Une des premières rencontres qui a donné ses fruits est celle organisée avec l’appui de « Khouribga Skills Centre » (centre de formation de l’Office chérifien des phosphates) qui a mis à disposition une salle pour les répétitions des performances artistiques de ces jeunes. « Nous avons constaté un grand changement dans le comportement des citoyens vis-à-vis de la pratique de ce sport. Nous avons été étonnés de l’intégration des jeunes filles dans la dynamique, accompagnées même de leurs parents », déclare fièrement M. Hanine.

L’Association Maroc Avenir a par la suite déposé une pétition pour la création d’un espace d’entrainement pour les jeunes auprès des autorités locales.

La pétition a été acceptée par le Conseil communal qui a émis une décision pour la création d’un espace d’entrainement pour les jeunes et a été soumise à une demande de financement. Une convention a bien été signée entre la commune et l’association et le projet n’est pas encore finalisé « Ceci dit, même si ce projet n’a pu être finalisé, nous avons beaucoup gagné : un changement de mentalité vis-à-vis de ces sports, la participation des jeunes à plusieurs compétitions nationales et internationales où ils ont même gagné, l’intégration d’une dizaine de jeunes à l’école du cirque et à l’école des Arts de l’OCP, mais surtout le plus grand gain est celui de la réhabilitation de la confiance dans les associations car ces jeunes se sont organisés dans une association pour prendre en charge leurs propres besoins et ambitions », conclut le président de l’Association Maroc Avenir.

L’Association a, à ce jour, déposé 7 autres pétitions auprès des autorités, convaincue de la capacité des associations dans le changement de la pratique de gouvernance au niveau local, et ce, dans « une logique d’écoute mutuelle et de dialogue continu entre les différents acteurs du territoire. », appuie M. Hanine.

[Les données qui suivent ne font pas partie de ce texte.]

(* ===== verification/PageTrees.v ===== *)
(** * Page trees

    [show_page], [get_table_entry] and [set_table_entry] implement a map from
    page numbers to entries; a new table is taken from the allocator and
    cleared. *)

From S2P Require Import Prelude PhysMem PageAlloc.
Open Scope Z_scope.

(** ** Memory of one page *)

Definition page_words (w : gmap Z Z) (p : Z) : Prop :=
  forall j, 0 <= j < 1024 -> is_Some (w !! (p + 4 * j)).
Definition in_page (p a : Z) : Prop := p <= a < p + PAGE_SIZE.

Lemma for_each_split start n body s s1 s2 :
  body start s = Ok (tt, s1) -> for_each (start + 1) n body s1 = Ok (tt, s2) ->
  for_each start (S n) body s = Ok (tt, s2).
Proof. intros H1 H2. cbn [for_each]. by rewrite (kernel_bind_run _ _ _ _ _ H1). Qed.

Lemma clear_loop p s n :
  0 <= p -> p + PAGE_SIZE <= 2 ^ 32 -> page_words (words s) p ->
  forall k, 0 <= k -> k + Z.of_nat n <= 1024 ->
  exists w, for_each k n (fun i => set_word (VIRT_MEM p) i 0) s = Ok (tt, s <| words := w |>) /\
    dom w = dom (words s) /\
    (forall j, k <= j < k + Z.of_nat n -> w !! (p + 4 * j) = Some 0) /\
    (forall a, ~ in_page p a \/ a < p + 4 * k -> w !! a = words s !! a).
Proof.
  unfold PAGE_SIZE. intros Hp Hmax. revert s. induction n as [|n IH]; intros s Hw k Hk Hn.
  - exists (words s). split; [by destruct s|]. split; [done|]. split; [lia|done].
  - set (s1 := s <| words := <[p + 4 * k := 0]> (words s) |>).
    assert (set_word (VIRT_MEM p) k 0 s = Ok (tt, s1)) as H1
      by (apply run_set_word; [lia|apply Hw; lia]).
    assert (dom (words s1) = dom (words s)) as Hdom1.
    { unfold s1, upd; cbn. apply dom_insert_lookup_L. apply Hw. lia. }
    assert (page_words (words s1) p) as Hw1.
    { intros j Hj. apply elem_of_dom. rewrite Hdom1. apply elem_of_dom. by apply Hw. }
    destruct (IH s1 Hw1 (k + 1)) as (w & H2 & Hd & Hz & Ho); [lia|lia|].
    exists w. split; [exact (for_each_split k n (fun i => set_word (VIRT_MEM p) i 0) s s1 _ H1 H2)|]. split; [by rewrite Hd|]. split.
    + intros j Hj. destruct (decide (j = k)) as [->|]; [|apply Hz; lia].
      rewrite Ho by (right; lia). unfold s1, upd; cbn. apply lookup_insert_eq.
    + intros a Ha. unfold in_page, PAGE_SIZE in *. rewrite Ho by (destruct Ha; [by left|right; lia]).
      unfold s1, upd; cbn. apply lookup_insert_ne. lia.
Qed.

Lemma clear_page_run p s :
  0 <= p -> p + PAGE_SIZE <= 2 ^ 32 -> page_words (words s) p ->
  exists w, clear_page (VIRT_MEM p) s = Ok (tt, s <| words := w |>) /\
    dom w = dom (words s) /\ (forall j, 0 <= j < 1024 -> w !! (p + 4 * j) = Some 0) /\
    (forall a, ~ in_page p a -> w !! a = words s !! a).
Proof.
  intros Hp Hm Hw. destruct (clear_loop p s 1024 Hp Hm Hw 0) as (w & Hrun & Hd & Hz & Ho); [lia|lia|].
  exists w. split; [exact Hrun|]. split; [done|]. split; [intros j Hj; apply Hz; lia|].
  intros a Ha. apply Ho. by left.
Qed.

(** All free pages are backed by memory. *)
Definition pages_backed (s : machine) : Prop := forall p, page s p -> page_words (words s) p.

De ces trois expériences, nous avons fait le constat d’une volonté accrue que cela soit des élus ou des acteurs associatifs, de s’engager dans une nouvelle dynamique d’échange et de dialogue et d’aller de l’avant pour co-construire une vision de leur territoire. Ces premières rencontres auront ainsi permis de se rendre compte de la richesse des initiatives associatives caractérisée par une forte participation des jeunes et une augmentation de la participation des jeunes filles et des femmes. Une dynamique où la formation et la sensibilisation des acteurs est le levier principal pour dynamiser davantage les différents mécanismes de participation citoyenne au niveau local.